* _What the exercise asks_
Copies of all lines containing the string "based" are needed from the data below.

Collected data

(** The scenario of the specification, evaluated. *)
Example first_in_both_lists_scores_two_over_61 :
  option_map (map (fun r => (cid r, score r, method r)))
    (_reciprocal_rank_fusion 60
       [Examples.hit_07; Examples.hit_09] [Examples.hit_07; Examples.hit_08])
  = Some [("c1", (1 / 61 + 1 / 61)%Q, "hybrid");
          ("c2", (1 / 62)%Q, "hybrid"); ("c3", (1 / 62)%Q, "hybrid")].
Proof. vm_compute. reflexivity. Qed.

End HybridProps.

(** ** Keyword retrieval *)

Module KeywordProps.

Import KeywordRetriever PyFacts.

Lemma in_firstn {A : Type} (n : nat) (l : list A) (x : A) :
  In x (firstn n l) -> In x l.
Proof.
  revert n. induction l as [|y l IH]; intros [|n]; cbn; try contradiction.
  intros [->|Hin]; [now left | right; eauto].
Qed.

Lemma in_slice_to {A : Type} (l : list A) (k : Z) (x : A) :
  In x (Py.slice_to l k) -> In x l.
Proof. unfold Py.slice_to. destruct (0 <=? k)%Z; apply in_firstn. Qed.

(** The indices ranked by [retrieve] are positions of [scores]. *)
Lemma top_indices_in_range scores top_k idx :
  In idx (top_indices scores top_k) -> idx < List.length scores.
Proof.
  unfold top_indices. intros Hin. apply in_slice_to in Hin.
  eapply Permutation_in in Hin; [|apply sorted_desc_perm].
  apply in_seq in Hin. lia.
Qed.

Section Loop.

Variable chunks : list Chunk.
Variable scores : list Q.

Lemma results_loop_positive indices :
  forall results out,
    Forall (fun r => (0 < score r)%Q) results ->
    results_loop chunks scores indices results = Some out ->
    Forall (fun r => (0 < score r)%Q) out.
Proof.
  induction indices as [|idx rest IH]; intros results out Hpos Hrun;
    cbn [results_loop] in Hrun.
  - now injection Hrun as <-.
  - destruct (Qle_bool (nth idx scores 0%Q) 0) eqn:Hle; cbn [negb] in Hrun.
    + eauto.
    + destruct (nth_error chunks idx) as [c|]; [|discriminate].
      refine (IH _ _ _ Hrun).
      apply Forall_app. split; [assumption|].
      constructor; [|constructor]. cbn.
      apply Qnot_le_lt. intros H. apply Qle_bool_iff in H. congruence.
Qed.

Lemma results_loop_nothing_positive indices results :
  (forall idx, In idx indices -> (nth idx scores 0 <= 0)%Q) ->
  results_loop chunks scores indices results = Some results.
Proof.
  induction indices as [|idx rest IH]; intros Hall; cbn [results_loop].
  - reflexivity.
  - assert (Hle : Qle_bool (nth idx scores 0%Q) 0 = true)
      by (apply Qle_bool_iff, Hall; now left).
    rewrite Hle. cbn [negb]. apply IH. intros i Hi. apply Hall. now right.
Qed.

End Loop.

(** C8: when no candidate has a positive score the result is the empty
    list, and in any case every returned hit has a positive score. *)
Theorem no_positive_score_no_hit :
  forall (get_scores : list (list string) -> list string -> list Q)
         (db : list Chunk) (query : string) (top_k : Z)
         (upload : option UUID),
    let scores :=
      get_scores (corpus_of (candidates db upload)) (Py.split query) in
    ((forall s, In s scores -> (s <= 0)%Q) ->
     retrieve get_scores db query top_k upload = Some [])
    /\ (forall results,
          retrieve get_scores db query top_k upload = Some results ->
          Forall (fun r => (0 < score r)%Q) results).
Proof.
  intros get_scores db query top_k upload scores. unfold retrieve.
  fold scores. split.
  - intros Hall. destruct (candidates db upload); [reflexivity|].
    apply results_loop_nothing_positive. intros idx Hidx.
    apply Hall, nth_In. eapply top_indices_in_range, Hidx.
  - intros results. destruct (candidates db upload).
    + intros Hrun. injection Hrun as <-. constructor.
    + apply results_loop_positive. constructor.
Qed.

Lemma no_positive_score_no_hit_witness :
  let db := [chunk Examples.hit_07; chunk Examples.hit_09] in
  let scores :=
    Examples.overlap_scores (corpus_of (candidates db None))
      (Py.split "zebra stripes") in
  scores = [0%Q; 0%Q]
  /\ retrieve Examples.overlap_scores db "zebra stripes" 10 None = Some [].
Proof.
  split; [vm_compute; reflexivity|].
  apply (no_positive_score_no_hit Examples.overlap_scores
           [chunk Examples.hit_07; chunk Examples.hit_09]
           "zebra stripes" 10 None).
  vm_compute. intros s [<-|[<-|[]]]; discriminate.
Defined.

(** A query that matches one candidate returns that candidate only. *)
Example matching_query_returns_positive_hits :
  option_map (map (fun r => (id (chunk r), score r, method r)))
    (retrieve Examples.overlap_scores
       [chunk Examples.hit_07; chunk Examples.hit_09] "Dogs bark" 10 None)
  = Some [("c2", inject_Z 2, "keyword")].
Proof. vm_compute. reflexivity. Qed.

End KeywordProps.

(** ** Query processing *)

Module QueryProps.

Import QueryService QuerySpec.

(** C9: when retrieval returns no hit, [process_query] returns a complete
    response whose answer is the insufficient-information message, word
    for word, and whose citation and used-chunk lists are empty; the
    answer generator is not called and nothing is logged. *)
Theorem empty_retrieval_short_circuits :
  forall (settings : Settings) (self : Service) (clock : Clock)
         (request : QueryRequest) (w : World),
    retriever self (query request) (top_k request) (req_upload_id request)
    = Some [] ->
    exists response,
      process_query settings self clock request w = (Returned response, w)
      /\ answer response
         = "I don't have enough information to answer this question based on the provided documents."
      /\ citations response = []
      /\ used_chunks response = []
      /\ resp_query response = query request
      /\ chunks_retrieved (resp_metadata response) = 0%Z
      /\ chunks_used (resp_metadata response) = 0%Z
      /\ generation_time_ms (resp_metadata response) = 0%Z.
Proof.
  intros settings self clock request w Hempty.
  unfold process_query. rewrite Hempty. cbn [Py.truthy negb].
  eexists. split; [reflexivity|]. cbn. repeat split; reflexivity.
Qed.

Lemma empty_retrieval_short_circuits_witness :
  let settings := mkSettings "google" (1 # 10) 6000 (1 # 2) in
  let self :=
    init settings (fun _ _ _ => Some [])
      (fun _ _ => Some (mkLLMResponse "unused" 0 "m")) "gemini-pro" true in
  let request := mkRequest "What is a zebra?" None 10 (1 # 2) None in
  let w := mkWorld [] [] in
  exists response,
    process_query settings self (mkClock "q1" 3 0 3 0) request w
    = (Returned response, w)
    /\ answer response
       = "I don't have enough information to answer this question based on the provided documents."
    /\ citations response = []
    /\ used_chunks response = []
    /\ resp_query response = query request
    /\ chunks_retrieved (resp_metadata response) = 0%Z
    /\ chunks_used (resp_metadata response) = 0%Z
    /\ generation_time_ms (resp_metadata response) = 0%Z.
Proof.
  cbv zeta.
  apply (empty_retrieval_short_circuits
           (mkSettings "google" (1 # 10) 6000 (1 # 2))
           (init (mkSettings "google" (1 # 10) 6000 (1 # 2))
              (fun _ _ _ => Some [])
              (fun _ _ => Some (mkLLMResponse "unused" 0 "m"))
              "gemini-pro" true)
           (mkClock "q1" 3 0 3 0)
           (mkRequest "What is a zebra?" None 10 (1 # 2) None)
           (mkWorld [] [])).
  reflexivity.
Defined.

* _Finished exercise_
         = "I don't have enough information to answer this question based on the provided documents."
       = "I don't have enough information to answer this question based on the provided documents."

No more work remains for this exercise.